Thomas Alonzo, who is an analyst at Macquarie Capital, says many community banks aren’t dealing with the debt issues that larger financial institutions face and can have a healthier capital-to-debt ratio, which could put them in a much better position once the stock market begins to improve. Also of note: Timur Braziler, who is an analyst at Keefe, Bruyette & Woods, says that despite some industry turmoil, regional banks in the Northeast, such as Berkshire Hills Bancorp, First Niagara Financial and NBT Bank, have expanded their businesses.
Berkshire, which has branches in Massachusetts, New York and Vermont, announced in October that it signed a merger deal with Connecticut Bank and Trust (CBT) by which it would increase its presence in Connecticut. Braziler believes that the $30 million that Berkshire will pay is a fair price, which has quelled investor concerns. (Keefe, Bruyette & Woods holds shares in Berkshire.)
First Niagara, which services the Northeast region, is expanding its business in upstate New York through an acquisition of branches that are being sold off by HSBC. That, too, is good, but at the same time, First Niagara has initiated a process to raise $800 million in new capital. The problem: This could result in stock dilution, Alonzo says. Unfortunately, the specifics of the acquisition and the potential dilution probably won’t be worked out until some time during the first quarter of 2012. (Macquarie holds shares in First Niagara.)
NBT, which has branches in Massachusetts, New York, Pennsylvania and Vermont, is expanding into New Hampshire through a $45 million merger with Hampshire First Bank. The merger is expected to close during the second quarter of 2012. Braziler says NBT has strong assets and has withstood the low-interest-rate environment. He believes that entering a new market will give NBT an opportunity to build its customer base and the liquidity (available cash) that’s generated by customer deposits could lead to potential loan growth. (Keefe, Bruyette & Woods also holds shares in NBT.)

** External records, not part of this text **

(* ===== verification/ImageProofs.v ===== *)
(** ImageProofs: the virtual disk of Image.v is a flat array of bytes.

    [inv] relates the chunk cache and the local cache to the contents of the disk; reads, writes,
    the cleaner, sync and shutdown are shown to act on that array as they should. *)

From S2P Require Import Prelude Compress LzfStream Chunk Effects Sql Pk Cache CacheProofs Image.

Section proofs.
Context (env : compress_env) `{!ChunkSource} `{!ChunkStore env}.
Context (junk_byte : is_u 8 (e_junk env)).

(** * The abstract disk and the invariant *)

Definition chunk_of (p : pk_parcel) (flat : list Z) (c : Z) : list Z :=
  range flat (Z.to_nat (c * chunksize p)) (Z.to_nat (chunksize p)).

Record entry_ok (p : pk_parcel) (c : Z) (e : cache_entry) : Prop := mk_entry_ok {
  eo_range : 0 <= c < chunks p;
  eo_error : e_error e = false;
  eo_dirty : 0 <= e_dirty e;
  eo_data d : e_data e = Some d -> Z.of_nat (length d) = chunksize p /\ bytes d;
  eo_held : e_dirty e <> 0 -> is_Some (e_data e)
}.

(** A chunk that no one is working on: its entry, or else the local cache, has the contents. *)
Definition view_ok (p : pk_state) (flat : list Z) (c : Z) (oe : option cache_entry) : Prop :=
  match oe with
  | None => readable env p c (chunk_of (parcel p) flat c)
  | Some e => e_busy e = false /\ e_data e = Some (chunk_of (parcel p) flat c) /\
              (e_dirty e = 0 -> readable env p c (chunk_of (parcel p) flat c))
  end.
Lemma deliver_ok got conn pieces :
  receiving got conn -> Forall bytes pieces ->
  exists all conn' got', deliver p pieces conn = Some (all, conn') /\ receiving got' conn' /\
    (all = true -> got' = got ++ concat pieces) /\
    (Z.of_nat (length got + length (concat pieces)) <= chunksize p -> all = true).
Proof.
  revert got conn. induction pieces as [|data pieces IH]; intros got conn Hr Hb.
  { exists true, conn, got. split_and!; try done. intros _. by rewrite app_nil_r. }
  apply Forall_cons in Hb as [Hd Hb].
  destruct (callback_ok got conn data Hr Hd) as (taken & conn1 & Hcb & Ht & Hr1 & Hfit).
  cbn [deliver concat]. rewrite Hcb. simpl. rewrite length_app.
  destruct (decide (Z.of_nat (length taken) = Z.of_nat (length data))) as [Heq|Hne].
  - assert (taken = data) as -> by (rewrite Ht; apply take_ge; lia).
    destruct (IH (got ++ data) conn1 Hr1 Hb) as (all & conn' & got' & -> & Hr' & Hall & Hf).
    exists all, conn', got'. split_and!; try done.
    + intros Ha. rewrite (Hall Ha). by rewrite app_assoc.
    + intros Hx. apply Hf. rewrite length_app. lia.
  - eexists false, conn1, _. split_and!; try done. intros Hx. rewrite Hfit in Hne by lia. done.
Qed.

(** ** One transfer *)

Definition url_of (chunk : Z) : string := default EmptyString (form_chunk_path p url_prefix chunk).
(** UPDATE of the rows with [P]; the result row is the number of changes. *)
Definition update {A} (P : A -> Prop) `{forall r, Decision (P r)} (f : A -> A) (t : list A) : list A :=
  (fun r => if decide (P r) then f r else r) <$> t.
Definition changes {A} (P : A -> Prop) `{forall r, Decision (P r)} (t : list A) : list Z :=
  [Z.of_nat (length (filter P t))].

(** SELECT offset, length FROM temp.slots WHERE tag == ? *)
Definition sql_slot_by_tag (tag : list Z) : hq (Z * Z) := fun d =>
  inr (d, (fun r => (hs_offset r, hs_length r)) <$> filter (fun r => hs_tag r = Some tag) (hd_slots d)).

(** SELECT offset, length FROM chunks WHERE tag == ? *)
Definition sql_chunk_by_tag (tag : list Z) : hq (Z * Z) := fun d =>
  inr (d, (fun r => (hc_offset r, hc_length r)) <$> filter (fun r => hc_tag r = Some tag) (hd_chunks d)).

(** SELECT offset FROM temp.slots WHERE tag ISNULL LIMIT 1 *)
Definition sql_free_slot : hq Z := fun d =>
  inr (d, take 1 (hs_offset <$> filter (fun r => hs_tag r = None) (hd_slots d))).

(** UPDATE temp.slots SET tag = ?, length = ?, crypto = ? WHERE offset = ?; tags are unique. *)
Definition sql_fill_slot (tag : list Z) (len crypto offset : Z) : hq Z := fun d =>
  if decide (Exists (fun r => hs_tag r = Some tag /\ hs_offset r <> offset) (hd_slots d)) then inl E_CONSTRAINT
  else
    inr (set_hslots (update (fun r => hs_offset r = offset)
                       (fun r => mk_hslot (Some tag) (hs_offset r) len crypto) (hd_slots d)) d,
         changes (fun r => hs_offset r = offset) (hd_slots d)).

(** UPDATE temp.slots SET tag = NULL, length = 0, crypto = 0 WHERE offset = ? *)
Definition sql_empty_slot (offset : Z) : hq Z := fun d =>
  inr (set_hslots (update (fun r => hs_offset r = offset) (fun r => mk_hslot None (hs_offset r) 0 0)
                     (hd_slots d)) d,
       changes (fun r => hs_offset r = offset) (hd_slots d)).

(** SELECT tag, offset, length, crypto FROM temp.slots WHERE tag NOTNULL *)
Definition sql_used_slots : hq hslot := fun d =>
  inr (d, filter (fun r => is_Some (hs_tag r)) (hd_slots d)).

(** UPDATE chunks SET tag = ?, length = ?, crypto = ?, allocated = 1 WHERE offset = ?; tags are
    unique, NULL apart. *)
Definition sql_fill_chunk (tag : option (list Z)) (len crypto offset : Z) : hq Z := fun d =>
  if decide (Exists (fun r => is_Some tag /\ hc_tag r = tag /\ hc_offset r <> offset) (hd_chunks d))
  then inl E_CONSTRAINT
  else
    inr (set_hchunks (update (fun r => hc_offset r = offset)
                        (fun r => mk_hchunk tag (hc_offset r) len crypto true) (hd_chunks d)) d,
         changes (fun r => hc_offset r = offset) (hd_chunks d)).

Definition release (r : hchunk) : hchunk :=
  mk_hchunk (hc_tag r) (hc_offset r) (hc_length r) (hc_crypto r) false.

(** UPDATE chunks SET allocated = 0 WHERE offset == ? *)
Definition sql_release_chunk (offset : Z) : hq Z := fun d =>
  inr (set_hchunks (update (fun r => hc_offset r = offset) release (hd_chunks d)) d,
       changes (fun r => hc_offset r = offset) (hd_chunks d)).

(** The offsets of the slots that have no chunk. *)
Definition unused (d : hoard_db) : list Z := hs_offset <$> filter (fun r => hs_tag r = None) (hd_slots d).

(** UPDATE chunks SET allocated = 0 WHERE offset IN (SELECT offset FROM temp.slots WHERE tag
    ISNULL) *)
Definition sql_release_unused : hq Z := fun d =>
  inr (set_hchunks (update (fun r => hc_offset r ∈ unused d) release (hd_chunks d)) d,
       changes (fun r => hc_offset r ∈ unused d) (hd_chunks d)).

(** DELETE FROM temp.slots *)
Definition sql_clear_slots : hq Z := fun d => inr (set_hslots [] d, [Z.of_nat (length (hd_slots d))]).

Definition new_slot (offset : Z) : hslot := mk_hslot None offset 0 0.

(** INSERT OR IGNORE INTO temp.slots (offset) SELECT offset FROM chunks WHERE allocated == 0 LIMIT
    ? *)
Definition sql_reclaim (needed : nat) : hq Z := fun d =>
  let free := take needed (hc_offset <$> filter (fun r => hc_allocated r = false) (hd_chunks d)) in
  let fresh := filter (fun o => ~ o ∈ hs_offset <$> hd_slots d) free in
  inr (set_hslots (hd_slots d ++ (new_slot <$> fresh)) d, [Z.of_nat (length fresh)]).

(** UPDATE chunks SET allocated = 1 WHERE offset IN (SELECT offset FROM temp.slots) *)
Definition sql_allocate : hq Z := fun d =>
  inr (set_hchunks (update (fun r => hc_offset r ∈ hs_offset <$> hd_slots d)
                      (fun r => mk_hchunk (hc_tag r) (hc_offset r) (hc_length r) (hc_crypto r) true)
                      (hd_chunks d)) d,
       changes (fun r => hc_offset r ∈ hs_offset <$> hd_slots d) (hd_chunks d)).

Of course, not everyone is convinced that the time is right to move on banking stocks. Brice Rowe, who is an analyst for Robert W. Baird & Co., believes that investors should hold off on the entire banking industry for the foreseeable future. Low interest rates, deposit growth that outstrips loan growth, and deposits that are being invested in relatively low-yielding assets are all of the negative factors, he says. He also says that if the stock market takes another downturn, it will affect the shares of banks—of any size. Rowe believes that bank stocks will be a good bet after both the economy and the job market improve.
For investors who want to keep community or regional banks in consideration, Alonzo says you should make sure that a bank’s level of capital is strong, that its nonperforming assets are minimal, and that it has potential for geographic expansion (a sign that the company can grow). Alonzo believes that if investors can ride out the next couple of quarters, they could profit over the next couple of years. “If you can look out 3–5 years, it’s probably not a bad time to dip a toe in the water,” he says.